(Stored items)
☆ ☆ ☆

(** What [get_hash] leaves behind: the cursor, the cache, and its result
    ([None] is Python's [None]). *)
Definition hashed : Type :=
  Cursor.t * gmap cp Z * res UnallowedCharacterError (option Z).

(** [hash_char(char, hash_cache)] on the engine's dictionary, which is
    never [None]: the key, and the dictionary afterwards. *)
Definition cached_hash `{U : Unicode} (char : cp) (cache : gmap cp Z)
  : Z * gmap cp Z :=
  let '(h, c) := hash_char char (Some cache) in (h, default cache c).

Module Left.
Section Left.
Context {U : Unicode}.

Definition set_char (self : Cursor.t) (char : cp)
    (was_capitalized is_emoji is_allowed : bool) : Cursor.t :=
  Cursor.set_chars
    (Cursor.chars self ++ [(char, was_capitalized, is_emoji, is_allowed)]) self.

Definition get_chars (self : Cursor.t) : list char_info := Cursor.chars self.

Definition get_hash (buffer : list cp) (self : Cursor.t) (hash_cache : gmap cp Z)
  : hashed :=
  if negb (Cursor.valid self) || Cursor.out_of_range buffer self
  then (Cursor.set_valid false self, hash_cache, Ok None)
  else
    let char := nth (Z.to_nat (Cursor.pos self)) buffer 0%N in
    match clean char (Cursor.valid_chars self) with
    | Raise e => (self, hash_cache, Raise e)
    | Ok false => (Cursor.set_valid false self, hash_cache, Ok None)
    | Ok true =>
        if isalpha char then
          let self := set_char self char (isupper char) false true in
          let '(h, cache) := cached_hash char hash_cache in
          (self, cache, Ok (Some h))
        else
          let '(_, is_allowed) := is_emoticon char in
          if negb is_allowed
          then (Cursor.set_valid false self, hash_cache, Ok None)
          else
            let self := set_char self char false is_allowed is_allowed in
            let '(h, cache) := cached_hash char hash_cache in
            (self, cache, Ok (Some h))
    end.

☆ ☆ ☆

Work instruction -
Work through the records line by line and tally those that include the word "then". Give the number alone.

Answer to this task -
3